Question: Would it be possible to show me how to transform the following example into a lapply
efficient code (or any other apply
sapply
from the same family)?
myFun <- function(loop){
result = data.frame() #init new df
for(iteration in 1:loop){
generateRnorm1 = matrix(data = rnorm(n = 1000000), nrow = 10000, ncol = 10000)
generateRnorm2 = matrix(data = rnorm(n = 1000000), nrow = 10000, ncol = 10000)
iterationResult = sum(generateRnorm1, generateRnorm2)
bindIterationResult = cbind(iteration, iterationResult)
result = rbind(result, bindIterationResult)
}
return(result)
}
test = myFun(loop = 10)
Upvotes: 0
Views: 847
Reputation: 38520
Here is an lapply
method:
myFun2 <- function(loop){
generateRnorm1 = matrix(data = rnorm(n = 1000000), nrow = 10000, ncol = 10000)
generateRnorm2 = matrix(data = rnorm(n = 1000000), nrow = 10000, ncol = 10000)

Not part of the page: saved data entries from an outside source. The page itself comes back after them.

Lemma on_disk_flush mode records r r' O c :
  on_disk mode (records ++ [r]) O → br_name r' = br_name r →
  record_ok (bool_decide (mode = mode_gtid)) r' → br_size r' = Z.of_nat (length c) →
  on_disk mode (records ++ [r'])
    (<[meta_name r' := binlog_metadata_str (metadata_of_record r')]> (<[data_name r' := c]> O)).
Proof.
  intros (Hnd & Hok & Hst & Hmeta & Hidx & Hall) Hname Hr' Hsz.
  assert (br_name <$> records ++ [r'] = br_name <$> records ++ [r]) as Hnames
    by (rewrite !fmap_app; cbn; by rewrite Hname).
  pose proof Hr' as [Hn' _]. apply Forall_app in Hok as [Hok Hr], Hst as [Hst _].
  apply Forall_singleton in Hr.
  destruct (fixed_names_kept O r' c (binlog_metadata_str (metadata_of_record r')) Hn') as [Hf1 Hf2].
  split_and!.
  - by rewrite Hnames.
  - apply Forall_app. split; [done|]. by apply Forall_singleton.
  - apply Forall_app. split; [|by apply Forall_singleton, stored_same].
    rewrite Forall_forall in Hok, Hst |- *. intros r0 Hr0. apply stored_other; auto.
    + apply (Hok r0 Hr0).
    + intros Heq. rewrite fmap_app in Hnd. apply NoDup_app in Hnd as (_ & Hnd & _).
      apply (Hnd (br_name r0)); [by apply list_elem_of_fmap_2|]. rewrite Heq, Hname. left.
  - by rewrite Hf1.
  - rewrite Hf2, Hidx. rewrite !decide_False by (by destruct records). f_equal.
    by apply index_content_names.
  - intros k Hk. destruct (decide (k = meta_name r')) as [->|Hk1].
    { right; right. exists r'. split; [set_solver|]. by right. }
    destruct (decide (k = data_name r')) as [->|Hk2].
    { right; right. exists r'. split; [set_solver|]. by left. }
    rewrite !lookup_insert_ne in Hk by done.
    destruct (Hall k Hk) as [?|[?|(r0 & Hr0 & Hk0)]]; [by auto..|]. right; right.
    apply elem_of_app in Hr0 as [Hr0| ->%list_elem_of_singleton].
    + exists r0. split; [set_solver|done].
    + rewrite Hname in Hk1, Hk2. by destruct Hk0.
Qed.

Lemma index_apart O r content :
  binlog_name_ok (br_name r) → stored O r → stored (<[default_binlog_index_name := content]> O) r.
Proof.
  intros Hn [Hm (c & Hc & Hsz)].
  destruct (data_name_apart r Hn) as (_ & ? & _), (metadata_object_apart r Hn) as (_ & ? & _).
  split; [by rewrite lookup_insert_ne|]. exists c. by rewrite lookup_insert_ne.
Qed.

Lemma on_disk_append mode records r O c :
  on_disk mode records O → br_name r ∉ br_name <$> records →
  record_ok (bool_decide (mode = mode_gtid)) r → br_size r = Z.of_nat (length c) →
  on_disk mode (records ++ [r])
    (<[default_binlog_index_name := index_content (records ++ [r])]>
      (<[meta_name r := binlog_metadata_str (metadata_of_record r)]> (<[data_name r := c]> O))).
Proof.
  intros (Hnd & Hok & Hst & Hmeta & Hidx & Hall) Hnew Hr Hsz. pose proof Hr as [Hn _].
  destruct (fixed_names_kept O r c (binlog_metadata_str (metadata_of_record r)) Hn) as [Hf1 _].
  split_and!.
  - rewrite fmap_app. apply NoDup_app. split_and!; [done| |apply NoDup_singleton].
    intros n Hin ->%list_elem_of_singleton. done.
  - apply Forall_app. split; [done|]. by apply Forall_singleton.
  - apply Forall_app. split.
    + rewrite Forall_forall in Hok, Hst |- *. intros r0 Hr0. destruct (Hok r0 Hr0) as [Hn0 _].
      apply index_apart, stored_other; auto.
      intros Heq. apply Hnew. rewrite <-Heq. by apply list_elem_of_fmap_2.
    + by apply Forall_singleton, index_apart, stored_same.
  - rewrite lookup_insert_ne by done. by rewrite Hf1.
  - rewrite lookup_insert_eq, decide_False by (by destruct records). done.
  - intros k Hk. destruct (decide (k = default_binlog_index_name)) as [->|Hk0]; [by auto|].
    rewrite lookup_insert_ne in Hk by done.
    destruct (decide (k = meta_name r)) as [->|Hk1].
    { right; right. exists r. split; [set_solver|]. by right. }
    destruct (decide (k = data_name r)) as [->|Hk2].
    { right; right. exists r. split; [set_solver|]. by left. }
    rewrite !lookup_insert_ne in Hk by done.
    destruct (Hall k Hk) as [?|[?|(r0 & Hr0 & Hk3)]]; [by auto..|]. right; right.
    exists r0. split; [set_solver|done].
Qed.

Lemma elem_of_victims removed k : k ∈ victim_object_names removed ↔ listed removed k.
Proof.
  unfold victim_object_names, listed. rewrite list_elem_of_join. setoid_rewrite list_elem_of_fmap.
  split.
  - intros (l & Hk & r & -> & Hr). exists r. set_solver.
  - intros (r & Hr & Hk). eexists. split; [|by exists r]. set_solver.
Qed.

Lemma kept_stored mode removed kept O O' :
  on_disk mode (removed ++ kept) O →
  (∀ k, k ≠ default_binlog_index_name → ¬ listed removed k → O' !! k = O !! k) →
  Forall (stored O') kept.
Proof.
  intros (Hnd & Hok & Hst & _) Hkeep. rewrite fmap_app in Hnd. apply NoDup_app in Hnd as (_ & Hdis & _).
  apply Forall_app in Hok as [Hokr Hok], Hst as [_ Hst]. rewrite Forall_forall in Hokr, Hok, Hst |- *.
  intros r Hr. destruct (Hok r Hr) as [Hn _], (Hst r Hr) as [Hsm (c & Hc & Hsz)].
  assert (∀ v, v ∈ removed → br_name r ≠ br_name v) as Hrv.
  { intros v Hv Heq. apply (Hdis (br_name v)); [by apply list_elem_of_fmap_2|].
    rewrite <-Heq. by apply list_elem_of_fmap_2. }
  assert (¬ listed removed (data_name r) ∧ ¬ listed removed (meta_name r)) as [Hd Hm].
  { split; intros (v & Hv & [Heq|Heq]); destruct (Hokr v Hv) as [Hnv _].
    - by apply (Hrv v Hv), binlog_name_str_inj.
    - by apply (data_meta_ne r v).
    - by apply (data_meta_ne v r).
    - by apply (Hrv v Hv), metadata_name_inj. }
  destruct (data_name_apart r Hn) as (_ & ? & _), (metadata_object_apart r Hn) as (_ & ? & _).
  split; [by rewrite Hkeep|]. exists c. by rewrite Hkeep.
Qed.
(** C16: the constructor accepts no inconsistent storage.  A storage that was constructed for
    streaming or purging either found no object and has no file, or is consistent with the
    objects of the backend: its file names are valid and different; every file has a data
    object of exactly the recorded size, and a metadata object that reads as its record, with
    GTID sets exactly in the GTID mode; the storage metadata name the replication mode it was
    constructed for; and there is no object that does not belong to it. *)
Theorem opened_storage_consistent cmode mode checkpoint_size checkpoint_interval bb s :
  make_storage cmode bb mode checkpoint_size checkpoint_interval = Ok s →
  cmode ≠ querying_only →
  durable_in bb = ∅ ∧ st_records s = [] ∨
  disk s = durable_in bb ∧ consistent mode (durable_in bb) (st_records s).
Proof.
  intros Hm Hmode. unfold make_storage in Hm.
  destruct (load_storage _ _) as [s1 [[]|e]] eqn:E; [|done]. injection Hm as ->.
  set (s0 := default_storage cmode bb mode checkpoint_size checkpoint_interval) in *.
  unfold load_storage in E. rewrite gets_bind in E.
  apply action_bind_ok in E as (s1 & listing & Hl & E). apply on_backend_inv in Hl as (bb1 & Hl & ->).
  apply virtually_inv in Hl as [Hl _]. apply list_law in Hl as [(_ & Hd1 & _) Hlist].
  rewrite (Hlist _ eq_refl) in E. clear Hlist. change (bb_impl (st_backend s0)) with (bb_impl bb) in *.
  set (O := durable_in bb) in *.
  destruct (bool_decide (sizes O = ∅)) eqn:Ee.
  { to_prop. left. split; [by apply fmap_empty_inv in Ee|].
    destruct (bool_decide _); [|by injection E as <-]. unfold save_metadata in E. rewrite gets_bind in E.
    by apply on_backend_inv in E as (bb2 & _ & ->). }
  right. to_prop. apply action_bind_ok in E as (s2 & [] & Ht & E). apply throw_if_inv in Ht as [-> _].
  apply action_bind_ok in E as (s2 & [] & Hlm & E).
  unfold load_metadata in Hlm. apply action_bind_ok in Hlm as (s3 & c & Hg & Hlm).
  apply get_reads in Hg as (Hr3 & Hrec3 & Hc); [|apply storage_metadata_name_ok].
  apply action_bind_ok in Hlm as (s4 & m & [= <- Hp] & Hlm). injection Hlm as <-.
  apply action_bind_ok in E as (s4 & [] & Hv & E). unfold validate_metadata in Hv. rewrite gets_bind in Hv.
  apply throw_if_inv in Hv as [-> [[_ [=]]|[Hv _]]]. apply negb_false_iff in Hv. to_prop. cbn in Hv.
  set (s4 := set_replication_mode (sm_mode m) s3) in *.
  assert (disk s4 = O ∧ st_construction_mode s4 = cmode ∧ st_replication_mode s4 = mode ∧ st_records s4 = [])
    as (Hd4 & Hm4 & Hrm4 & Hrec4).
  { destruct Hr3 as (Hd & Hcm & _). cbn in Hd, Hcm. cbn. split_and!; [|done|done|done]. by rewrite Hd, Hd1. }
  assert (∃ c m, O !! metadata_name = Some c ∧ parse_storage_metadata c = Ok m ∧ sm_mode m = mode) as Hmeta.
  { exists c, m. split; [|done]. rewrite <-(Hc _ eq_refl). cbn. by rewrite Hd1. }
  destruct (bool_decide (delete metadata_name (sizes O) = ∅)) eqn:Eonly.
  { injection E as <-. to_prop. split; [done|]. rewrite Hrec4. split; [constructor|]. split; [constructor|].
    split; [done|]. intros k [c' Hk]. left. destruct (decide (k = metadata_name)) as [|Hne]; [done|].
    apply (f_equal (lookup k)) in Eonly. unfold sizes in Eonly.
    by rewrite lookup_delete_ne, lookup_fmap, Hk in Eonly. }
  destruct (bool_decide (_ !! default_binlog_index_name = None)).
  { apply throw_if_inv in E as [_ [[_ [=]]|[Hx _]]]. apply negb_false_iff in Hx. by to_prop. }
  fold (data_objects O) (metadata_objects O) in E.
  apply action_bind_ok in E as (s5 & [] & Hli & E). apply load_index_inv in Hli as [Hr5 Hn5].
  2: { rewrite Hrec4. split; constructor. }
  pose proof Hr5 as (Hd5 & Hm5 & Hrm5). rewrite Hd4 in Hd5. rewrite Hm4 in Hm5. rewrite Hrm4 in Hrm5.
  apply action_bind_ok in E as (s6 & [] & Hvi & E). unfold validate_binlog_index in Hvi.
  rewrite gets_bind, bool_decide_false, gets_bind in Hvi by congruence.
  apply action_bind_ok in Hvi as (s7 & [] & Ht & Hvi). apply throw_if_inv in Ht as [-> _].
  apply throw_if_inv in Hvi as [-> [[_ [=]]|[Hsz _]]]. to_prop.
  apply load_all_inv in E as ((Hd & _) & Hnd & Hall & Hsz1 & Hsz2); [|done|congruence|done|done].
  split; [congruence|]. split; [done|].
  assert (Forall (λ r, binlog_name_ok (br_name r)) (st_records s)) as Hok
    by (eapply Forall_impl; [exact Hall|]; by intros r [? _]).
  split; [|split; [done|]].
  - eapply Forall_impl; [exact Hall|]. intros r (Hn & (_ & Hmd) & Hdata & Hg). rewrite Hd5 in Hmd.
    split; [done|]. split; [|split; [done|]].
    + unfold data_objects in Hdata. apply map_lookup_filter_Some in Hdata as [Hdata _].
      apply lookup_delete_Some in Hdata as [_ Hdata]. apply lookup_delete_Some in Hdata as [_ Hdata].
      unfold sizes in Hdata. apply lookup_fmap_Some in Hdata as (c' & <- & Hc'). eauto.
    + unfold is_in_gtid_replication_mode in Hg. rewrite Hrm5 in Hg. by case_bool_decide.
  - intros k Hk. destruct (decide (k = metadata_name)); [by left|].
    destruct (decide (k = default_binlog_index_name)); [by right; left|]. right; right.
    rewrite Forall_forall in Hall.
    destruct (decide (path_extension k = binlog_metadata_extension)) as [Hx|Hx].
    + destruct (listed_object (st_records s) generate_binlog_metadata_name (metadata_objects O) k) as (r & ? & ->);
        [apply metadata_name_inj|done..| |done|by apply metadata_lookup|by exists r; auto].
      intros r Hr. by destruct (Hall r Hr) as (_ & (? & _) & _).
    + destruct (listed_object (st_records s) binlog_name_str (data_objects O) k) as (r & ? & ->);
        [apply binlog_name_str_inj|done..| |done|by apply data_lookup|by exists r; auto].
      intros r Hr. destruct (Hall r Hr) as (_ & _ & -> & _). by eexists.
Qed.
End loading.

sum(generateRnorm1, generateRnorm2)
}
# run function over 1:10
myList <- lapply(seq.int(10), myFun2)
# rbind the resulting list
result2 <- do.call(rbind, myList)
Note that there isn't much (if any) speed increase, because the body of your function takes a long time to execute. This swamps any potential speed up with lapply
.
On my computer, both methods take about 20 seconds to run.